### Data records
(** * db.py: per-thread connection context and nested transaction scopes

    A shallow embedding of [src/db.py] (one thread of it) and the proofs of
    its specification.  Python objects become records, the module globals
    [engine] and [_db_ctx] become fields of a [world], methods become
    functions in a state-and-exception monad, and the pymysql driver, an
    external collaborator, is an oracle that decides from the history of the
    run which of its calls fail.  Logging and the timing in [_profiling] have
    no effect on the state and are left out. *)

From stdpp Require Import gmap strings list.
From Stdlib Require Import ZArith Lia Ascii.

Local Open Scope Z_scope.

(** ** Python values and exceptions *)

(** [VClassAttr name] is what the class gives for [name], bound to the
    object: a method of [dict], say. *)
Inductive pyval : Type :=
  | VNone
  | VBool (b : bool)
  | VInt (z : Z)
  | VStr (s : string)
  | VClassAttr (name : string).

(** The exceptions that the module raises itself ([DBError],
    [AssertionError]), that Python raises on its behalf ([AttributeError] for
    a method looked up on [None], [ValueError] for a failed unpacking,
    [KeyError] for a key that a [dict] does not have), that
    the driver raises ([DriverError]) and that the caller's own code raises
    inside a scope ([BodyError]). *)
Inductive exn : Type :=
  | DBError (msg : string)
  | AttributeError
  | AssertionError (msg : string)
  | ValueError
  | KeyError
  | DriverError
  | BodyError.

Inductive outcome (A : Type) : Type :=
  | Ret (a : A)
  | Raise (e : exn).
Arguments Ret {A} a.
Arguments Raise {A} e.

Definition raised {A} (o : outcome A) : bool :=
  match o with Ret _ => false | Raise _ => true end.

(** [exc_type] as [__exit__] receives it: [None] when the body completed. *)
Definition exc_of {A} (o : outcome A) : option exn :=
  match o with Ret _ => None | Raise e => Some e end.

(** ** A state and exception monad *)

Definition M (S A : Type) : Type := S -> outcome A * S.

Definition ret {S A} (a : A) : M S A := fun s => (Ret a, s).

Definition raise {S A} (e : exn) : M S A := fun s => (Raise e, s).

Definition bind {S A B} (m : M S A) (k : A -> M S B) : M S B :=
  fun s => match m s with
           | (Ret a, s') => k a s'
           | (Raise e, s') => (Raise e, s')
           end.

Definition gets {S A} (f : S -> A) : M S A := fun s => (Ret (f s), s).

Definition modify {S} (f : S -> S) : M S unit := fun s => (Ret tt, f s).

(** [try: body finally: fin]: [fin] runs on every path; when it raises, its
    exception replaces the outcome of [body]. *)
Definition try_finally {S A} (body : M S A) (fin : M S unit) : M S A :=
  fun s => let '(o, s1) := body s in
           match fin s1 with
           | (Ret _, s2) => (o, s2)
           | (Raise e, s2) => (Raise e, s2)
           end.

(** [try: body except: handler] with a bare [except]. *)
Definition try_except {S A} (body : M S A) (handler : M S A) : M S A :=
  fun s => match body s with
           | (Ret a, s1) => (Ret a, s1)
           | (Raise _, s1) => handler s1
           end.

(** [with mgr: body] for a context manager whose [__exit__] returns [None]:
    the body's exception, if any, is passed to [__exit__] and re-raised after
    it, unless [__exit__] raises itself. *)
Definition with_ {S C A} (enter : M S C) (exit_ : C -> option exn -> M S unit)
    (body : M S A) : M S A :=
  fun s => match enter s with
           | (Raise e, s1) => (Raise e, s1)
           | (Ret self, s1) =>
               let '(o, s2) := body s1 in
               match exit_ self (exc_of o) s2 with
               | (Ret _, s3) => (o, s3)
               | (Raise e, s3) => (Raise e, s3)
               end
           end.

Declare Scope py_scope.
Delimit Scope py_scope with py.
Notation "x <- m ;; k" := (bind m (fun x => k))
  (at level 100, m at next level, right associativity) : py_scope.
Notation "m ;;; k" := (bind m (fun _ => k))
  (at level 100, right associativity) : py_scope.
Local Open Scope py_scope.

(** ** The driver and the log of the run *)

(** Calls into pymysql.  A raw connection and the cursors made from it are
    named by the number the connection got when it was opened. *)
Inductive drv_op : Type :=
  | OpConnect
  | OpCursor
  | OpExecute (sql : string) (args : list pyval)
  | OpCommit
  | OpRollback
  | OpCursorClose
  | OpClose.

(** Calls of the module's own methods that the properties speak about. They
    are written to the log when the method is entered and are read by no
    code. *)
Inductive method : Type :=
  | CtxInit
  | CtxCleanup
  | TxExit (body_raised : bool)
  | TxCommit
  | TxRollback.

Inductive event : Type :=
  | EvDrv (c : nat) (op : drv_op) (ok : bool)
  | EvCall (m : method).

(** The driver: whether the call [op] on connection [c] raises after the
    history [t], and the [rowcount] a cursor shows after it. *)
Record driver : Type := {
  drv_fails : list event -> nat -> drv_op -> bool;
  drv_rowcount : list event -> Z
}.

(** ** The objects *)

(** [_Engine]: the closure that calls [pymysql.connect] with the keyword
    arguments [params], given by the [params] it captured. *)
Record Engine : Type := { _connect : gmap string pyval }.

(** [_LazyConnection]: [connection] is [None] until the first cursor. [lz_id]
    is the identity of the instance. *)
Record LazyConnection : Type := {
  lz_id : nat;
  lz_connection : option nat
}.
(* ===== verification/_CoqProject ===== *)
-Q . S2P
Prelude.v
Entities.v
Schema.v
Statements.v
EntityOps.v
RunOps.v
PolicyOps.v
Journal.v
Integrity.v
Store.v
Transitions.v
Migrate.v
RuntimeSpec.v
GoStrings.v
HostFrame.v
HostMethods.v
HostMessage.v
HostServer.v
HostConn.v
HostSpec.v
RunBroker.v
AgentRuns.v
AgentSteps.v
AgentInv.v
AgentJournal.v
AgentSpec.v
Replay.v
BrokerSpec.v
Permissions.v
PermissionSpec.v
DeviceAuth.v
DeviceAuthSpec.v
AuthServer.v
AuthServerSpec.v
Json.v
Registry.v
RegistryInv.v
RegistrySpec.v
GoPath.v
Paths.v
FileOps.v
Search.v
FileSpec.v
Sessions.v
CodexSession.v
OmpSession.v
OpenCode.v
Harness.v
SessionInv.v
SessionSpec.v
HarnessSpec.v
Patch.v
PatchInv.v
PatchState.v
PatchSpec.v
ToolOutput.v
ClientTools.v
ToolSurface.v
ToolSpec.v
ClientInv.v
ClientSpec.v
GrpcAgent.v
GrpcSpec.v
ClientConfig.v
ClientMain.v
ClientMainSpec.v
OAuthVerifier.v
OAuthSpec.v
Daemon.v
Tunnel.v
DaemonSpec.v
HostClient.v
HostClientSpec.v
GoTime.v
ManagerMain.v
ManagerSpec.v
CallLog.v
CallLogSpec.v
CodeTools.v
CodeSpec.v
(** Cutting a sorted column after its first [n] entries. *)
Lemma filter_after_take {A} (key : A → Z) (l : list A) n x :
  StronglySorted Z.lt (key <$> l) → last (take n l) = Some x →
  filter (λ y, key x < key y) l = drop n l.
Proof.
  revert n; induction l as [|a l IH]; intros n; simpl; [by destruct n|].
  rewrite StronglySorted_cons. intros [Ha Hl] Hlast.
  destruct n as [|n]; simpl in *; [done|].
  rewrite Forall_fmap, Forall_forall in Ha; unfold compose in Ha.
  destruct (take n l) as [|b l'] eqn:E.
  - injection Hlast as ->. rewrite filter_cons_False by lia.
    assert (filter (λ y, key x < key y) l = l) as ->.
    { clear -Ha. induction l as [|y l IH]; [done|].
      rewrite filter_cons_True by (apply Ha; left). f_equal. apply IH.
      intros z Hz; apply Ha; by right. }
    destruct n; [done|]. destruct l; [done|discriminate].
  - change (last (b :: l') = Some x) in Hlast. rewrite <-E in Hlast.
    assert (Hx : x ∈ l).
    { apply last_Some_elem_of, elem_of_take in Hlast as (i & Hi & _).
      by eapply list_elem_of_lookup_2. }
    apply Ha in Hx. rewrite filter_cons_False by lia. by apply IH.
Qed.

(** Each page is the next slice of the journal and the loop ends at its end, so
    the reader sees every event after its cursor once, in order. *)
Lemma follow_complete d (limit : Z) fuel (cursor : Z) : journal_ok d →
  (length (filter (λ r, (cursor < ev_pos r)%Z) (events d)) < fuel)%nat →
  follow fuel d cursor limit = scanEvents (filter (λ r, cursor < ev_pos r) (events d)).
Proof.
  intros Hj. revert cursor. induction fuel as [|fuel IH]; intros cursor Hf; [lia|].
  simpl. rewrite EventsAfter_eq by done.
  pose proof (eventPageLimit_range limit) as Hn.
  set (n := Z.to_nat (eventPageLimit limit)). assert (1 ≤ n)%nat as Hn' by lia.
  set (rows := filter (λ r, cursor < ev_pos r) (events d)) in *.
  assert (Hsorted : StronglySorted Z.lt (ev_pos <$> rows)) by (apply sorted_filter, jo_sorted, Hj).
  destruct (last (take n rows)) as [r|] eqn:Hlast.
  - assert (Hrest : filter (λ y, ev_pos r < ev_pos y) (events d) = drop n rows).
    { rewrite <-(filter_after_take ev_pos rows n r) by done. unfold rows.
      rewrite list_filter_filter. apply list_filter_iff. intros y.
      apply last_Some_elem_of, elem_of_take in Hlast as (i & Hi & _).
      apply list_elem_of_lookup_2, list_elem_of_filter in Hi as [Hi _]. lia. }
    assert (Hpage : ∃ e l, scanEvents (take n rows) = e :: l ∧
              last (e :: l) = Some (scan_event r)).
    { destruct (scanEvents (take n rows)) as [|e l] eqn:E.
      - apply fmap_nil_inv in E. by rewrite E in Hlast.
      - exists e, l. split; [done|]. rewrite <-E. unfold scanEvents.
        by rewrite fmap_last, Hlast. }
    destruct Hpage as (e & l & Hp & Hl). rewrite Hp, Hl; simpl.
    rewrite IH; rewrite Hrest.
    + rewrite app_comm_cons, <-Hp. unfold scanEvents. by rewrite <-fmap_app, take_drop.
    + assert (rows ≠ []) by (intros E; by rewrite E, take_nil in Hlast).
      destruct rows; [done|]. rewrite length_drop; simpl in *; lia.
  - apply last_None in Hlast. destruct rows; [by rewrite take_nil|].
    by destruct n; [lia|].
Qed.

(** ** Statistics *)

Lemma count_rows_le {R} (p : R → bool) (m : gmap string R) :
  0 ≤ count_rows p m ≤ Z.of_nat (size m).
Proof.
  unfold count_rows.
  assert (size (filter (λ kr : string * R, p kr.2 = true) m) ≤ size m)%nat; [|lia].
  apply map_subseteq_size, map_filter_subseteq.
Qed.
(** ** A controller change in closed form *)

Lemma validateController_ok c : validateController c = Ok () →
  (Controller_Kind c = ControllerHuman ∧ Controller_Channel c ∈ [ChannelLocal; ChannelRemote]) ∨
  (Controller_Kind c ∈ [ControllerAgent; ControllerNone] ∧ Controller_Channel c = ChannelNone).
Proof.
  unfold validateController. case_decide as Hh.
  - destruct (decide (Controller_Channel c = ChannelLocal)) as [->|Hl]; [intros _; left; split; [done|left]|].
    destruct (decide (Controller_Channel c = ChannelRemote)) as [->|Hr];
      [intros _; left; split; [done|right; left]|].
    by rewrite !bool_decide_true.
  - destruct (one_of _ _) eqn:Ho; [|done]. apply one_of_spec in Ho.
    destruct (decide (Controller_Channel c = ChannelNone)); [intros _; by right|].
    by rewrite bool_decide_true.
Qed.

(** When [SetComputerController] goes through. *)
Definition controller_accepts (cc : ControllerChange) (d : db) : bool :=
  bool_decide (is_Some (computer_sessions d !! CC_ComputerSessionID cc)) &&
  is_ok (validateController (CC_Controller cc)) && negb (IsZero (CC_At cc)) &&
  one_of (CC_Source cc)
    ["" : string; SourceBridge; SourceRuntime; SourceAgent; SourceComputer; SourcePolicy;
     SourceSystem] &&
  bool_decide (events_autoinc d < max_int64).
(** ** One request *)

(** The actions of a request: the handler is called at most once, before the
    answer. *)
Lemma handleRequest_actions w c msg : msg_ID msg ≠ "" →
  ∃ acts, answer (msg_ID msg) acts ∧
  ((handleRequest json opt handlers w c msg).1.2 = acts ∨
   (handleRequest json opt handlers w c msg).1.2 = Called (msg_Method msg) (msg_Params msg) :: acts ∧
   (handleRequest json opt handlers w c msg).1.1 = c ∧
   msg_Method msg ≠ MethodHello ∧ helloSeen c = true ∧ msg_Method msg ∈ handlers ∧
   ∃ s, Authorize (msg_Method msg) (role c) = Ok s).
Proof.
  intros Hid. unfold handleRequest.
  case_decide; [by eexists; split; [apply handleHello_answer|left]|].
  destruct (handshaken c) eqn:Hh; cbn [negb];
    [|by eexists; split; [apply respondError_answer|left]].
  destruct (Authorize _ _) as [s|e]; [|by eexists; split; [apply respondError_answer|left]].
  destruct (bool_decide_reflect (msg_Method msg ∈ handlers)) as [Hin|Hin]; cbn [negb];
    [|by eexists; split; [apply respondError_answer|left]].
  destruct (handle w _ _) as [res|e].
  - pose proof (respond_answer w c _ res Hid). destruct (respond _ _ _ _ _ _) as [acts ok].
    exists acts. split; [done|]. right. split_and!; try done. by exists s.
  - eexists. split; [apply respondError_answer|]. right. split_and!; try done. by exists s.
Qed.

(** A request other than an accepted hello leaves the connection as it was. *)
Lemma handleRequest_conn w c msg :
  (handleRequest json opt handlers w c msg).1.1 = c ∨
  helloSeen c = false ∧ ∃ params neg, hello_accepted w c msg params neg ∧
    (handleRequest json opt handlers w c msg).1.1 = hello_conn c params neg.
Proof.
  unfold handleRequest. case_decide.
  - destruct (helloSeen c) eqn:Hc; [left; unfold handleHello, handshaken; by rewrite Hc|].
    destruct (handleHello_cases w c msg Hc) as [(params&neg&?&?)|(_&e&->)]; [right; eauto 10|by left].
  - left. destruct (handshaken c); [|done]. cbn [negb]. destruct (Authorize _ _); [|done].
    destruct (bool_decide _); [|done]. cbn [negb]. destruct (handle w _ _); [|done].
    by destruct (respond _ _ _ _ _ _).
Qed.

### What the task asks
For each line of the data that includes the word "become", return a copy of it.

### Result below
    its specification.  Python objects become records, the module globals
    [engine] and [_db_ctx] become fields of a [world], methods become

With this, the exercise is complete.